Core Philosophies in a Sustainable Society
In moving from old to new paradigms, we should be considerate of the ways we appropriate and apply knowledge. The modern paradigm was in place from 1700 to the present day, and with it the distribution of knowledge was established through linear, rational, and evidence-based processes. But is this really the most effective way of learning? Most of us who have been through standardized testing would say no.
It is very likely for the failures inherent in instrumentalist thinking that we have yet to undertake real change for sustainability; specialist negations lack the momentum to incite action or change constructs to the extent we need. So whilescientific backing still has a role to play, it is secondary to public engagement, which at any rate emits from oral language. The actual knowledge we need that serves to affect our philosophies we gain from deep immersion and constant inquiry in order to make connections between previously unrelated concepts.

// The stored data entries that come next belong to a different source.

(** The message of the thrown [Error]: all a caller can tell a rejection
    by. *)
Definition message (e : ValidationError) : jsstring :=
  match e with
  | InvalidPath => Js.str "Invalid path: must be a non-empty string"
  | PathTooLong len maxLength =>
      Js.str "Path too long: " ++ Js.num len ++
      Js.str " characters (max: " ++ Js.num maxLength ++ Js.str ")"
  | DangerousPathPattern => Js.str "Path contains dangerous patterns"
  | TraversalAfterNormalization => Js.str "Path traversal detected after normalization"
  | AbsoluteNotAllowed => Js.str "Absolute paths not allowed"
  | ExtensionNotAllowed ext => Js.str "File extension not allowed: " ++ ext
  | ExtensionNotInAllowedList ext => Js.str "File extension not in allowed list: " ++ ext
  | NotInAllowedDirectories => Js.str "Path not within allowed directories"
  | InBlockedDirectory => Js.str "Path within blocked directory"
  | InvalidCommand => Js.str "Invalid command: must be a non-empty string"
  | DangerousCommand baseCommand => Js.str "Dangerous command not allowed: " ++ baseCommand
  | DangerousCommandPattern => Js.str "Command contains potentially dangerous patterns"
  | ArgumentTooLong => Js.str "Command argument too long"
  end.

(** The [options] argument of [validatePath] after destructuring. *)
Record PathOptions := {
  allowAbsolute : bool;
  maxLength : Z;
  allowedExtensions : option (list jsstring);
  blockedExtensions : list jsstring;
}.

(** [options = {}]: the defaults of the destructuring. *)
Definition defaultOptions : PathOptions :=
  {| allowAbsolute := false;
     maxLength := 1000;
     allowedExtensions := None;
     blockedExtensions :=
       map Js.str [ ".exe"; ".bat"; ".cmd"; ".com"; ".scr"; ".pif" ]%string |}.

Section Validator.
Context `{Platform} (securityConfig : SecurityConfig).

(** [for (const pattern of DANGEROUS_PATTERNS) if (pattern.test(s)) throw] *)
Definition matches_any (patterns : list RegExp) (s : jsstring) : bool :=
  existsb (λ pattern, test pattern s) patterns.

(** [SecurityValidator.validatePath] *)
Definition validatePath (inputPath : jsstring) (options : PathOptions)
  : result ValidationError jsstring :=
  if Js.falsy inputPath then Throw InvalidPath else
  if Z.of_nat (length inputPath) >? maxLength options
  then Throw (PathTooLong (Z.of_nat (length inputPath)) (maxLength options)) else
  if matches_any DANGEROUS_PATTERNS inputPath then Throw DangerousPathPattern else
  let normalizedPath := path_normalize inputPath in
  if Js.includes normalizedPath (Js.str "..") then Throw TraversalAfterNormalization else
  if path_isAbsolute normalizedPath && negb (allowAbsolute options)
  then Throw AbsoluteNotAllowed else
  let ext := toLowerCase (path_extname normalizedPath) in
  if negb (Js.falsy ext) && Js.arr_includes (blockedExtensions options) ext
  then Throw (ExtensionNotAllowed ext) else
  if negb (Js.falsy ext) &&
     match allowedExtensions options with
     | Some allowed => negb (Js.arr_includes allowed ext)
     | None => false
     end
  then Throw (ExtensionNotInAllowedList ext) else
  let absolutePath := path_resolve normalizedPath in
  let isInAllowedDir :=
    existsb (λ allowedDir, Js.startsWith absolutePath (path_resolve allowedDir))
            (allowedDirectories securityConfig) in
  if negb isInAllowedDir then Throw NotInAllowedDirectories else
  let isInBlockedDir :=
    existsb (λ blockedDir, Js.startsWith absolutePath (path_resolve blockedDir))
            (blockedDirectories securityConfig) in
  if isInBlockedDir then Throw InBlockedDirectory else
  Return absolutePath.

(** [SecurityValidator.validateCommand] *)
Definition validateCommand (command : jsstring) (args : list jsstring)
  : result ValidationError unit :=
  if Js.falsy command then Throw InvalidCommand else
  let baseCommand := toLowerCase (Js.split_space_head command) in
  if Js.arr_includes DANGEROUS_COMMANDS baseCommand
  then Throw (DangerousCommand baseCommand) else
  let fullCommand := command ++ 32%N :: Js.join_space args in
  if matches_any shellPatterns fullCommand then Throw DangerousCommandPattern else
  if existsb (λ arg, Z.of_nat (length arg) >? 1000) args
  then Throw ArgumentTooLong else
  Return tt.

End Validator.

(** A reference platform for concrete runs: [path.posix] as Node documents
    it, with the working directory [cwd], and lower-casing of ASCII
    letters (what [toLowerCase] does on ASCII text). *)
Module Posix.

Definition slash : N := 47.
Definition dot : N := 46.

Fixpoint split_slash_aux (s cur : jsstring) : list jsstring :=
  match s with
  | [] => [rev cur]
  | c :: s' =>
      if N.eqb c slash then rev cur :: split_slash_aux s' []
      else split_slash_aux s' (c :: cur)
  end.

Definition split_slash (s : jsstring) : list jsstring := split_slash_aux s [].

Fixpoint join_slash (segs : list jsstring) : jsstring :=
  match segs with
  | [] => []
  | [a] => a
  | a :: rest => a ++ slash :: join_slash rest
  end.

(** [normalizeString]: the stack of kept segments is held reversed. *)
Fixpoint normalize_segments (allowAboveRoot : bool) (segs kept : list jsstring)
  : list jsstring :=
  match segs with
  | [] => rev kept
  | seg :: rest =>
      if Js.falsy seg || Js.eqb seg [dot] then
        normalize_segments allowAboveRoot rest kept
      else if Js.eqb seg [dot; dot] then
        match kept with
        | top :: below =>
            if Js.eqb top [dot; dot]
            then normalize_segments allowAboveRoot rest
                   (if allowAboveRoot then seg :: kept else kept)
            else normalize_segments allowAboveRoot rest below
        | [] =>
            normalize_segments allowAboveRoot rest
              (if allowAboveRoot then [seg] else [])
        end
      else normalize_segments allowAboveRoot rest (seg :: kept)
  end.

Definition normalizeString (p : jsstring) (allowAboveRoot : bool) : jsstring :=
  join_slash (normalize_segments allowAboveRoot (split_slash p) []).

Definition isAbsolute (p : jsstring) : bool :=
  match p with c :: _ => N.eqb c slash | [] => false end.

Having absorbed new concepts in the proper way, we learn to reinvent by being intentional with our thoughts and critiquing what we’ve observed in ways that suggest new possibilities. Applications can take the form of both direct and abstract interventions, each commanded by the drive to re-language the system. In taking on these new methods for learning, we take the first step in this age’s project of redesigning law, state, science, politics, economics, and culture for contemporary demands.
It should first be established that sustainability is primarily an ethical — or perhaps political — question, and only secondarily an economic or technical task; this will be the only way of truly redesigning the cultural paradigm to ensure sustainability becomes a fact of everyday life. The project will require integrating sustainability into the educational system (to ensure appreciation for nature from a young age), eradicating hierarchical dualism to favor “feminine” skills of intuition, creativity, and craft, and restructuring the
everyday and its patterns of work and leisure to allow for more personal reflection. The strategies for this will vary between cultures and regions, though a sustainable lifestyle will generally allow for more time, greater autonomy of the conscience, stronger relationships with others and nature, and less dependency on work or objects.
In the strife for real sustainability, particularly as we deal with efficiency efforts — which are necessary and should be pursued — we need to recall the aspects of our human selves that science and rationalism have so often degraded or omitted: our desires to become more than what we are, to participate and create legacies, and to manifest our emotions; if anything, our desire to do more than just survive. The evidence for this is ubiquitous: everything from sports to art to museums to literature symbolizes our innate drive to express ourselves — without feeling the pressure to return something back to the ecosystem.
Computers are only more efficient in delivering information, but they lack our abilities to contemplate, remember, create, understand, and, most importantly, forget; they are simplistic versions of ourselves that only serve to reinforce the worldview already in existence. To derive sustainability in the digital age, we need to consider the middle ground between contemporary society, which is vulnerably centered around the Internet, and the old world, which had little of our modern strife for information; therefore, we need to ask precisely what it is that we want from computers. Our goal is not to eradicate personal technology, but to transition to a more well-rounded version of its use.
In using judgment to determine what should be saved and what can be omitted in designing the digital sphere to cater to our human drive, we allow ourselves to think critically about our blind spots and the ways in which things could be. And in distinguishing between the state of the digital world today versus tomorrow, we can also find the middle ground between the economy and the environment by proposing new ways of framing capital to be more complementary.
We will develop new ways of considering our utilitarian knowledge — our facts, statistics, and interactions — as it relates to our inner knowledge and the ways in which we be, rather than do or have. In this way, we become able
to challenge modern ideologies and discuss socioeconomic justice, localization, and our relationship with products — thereby exposing the scale of transformation we will require in changing paradigms.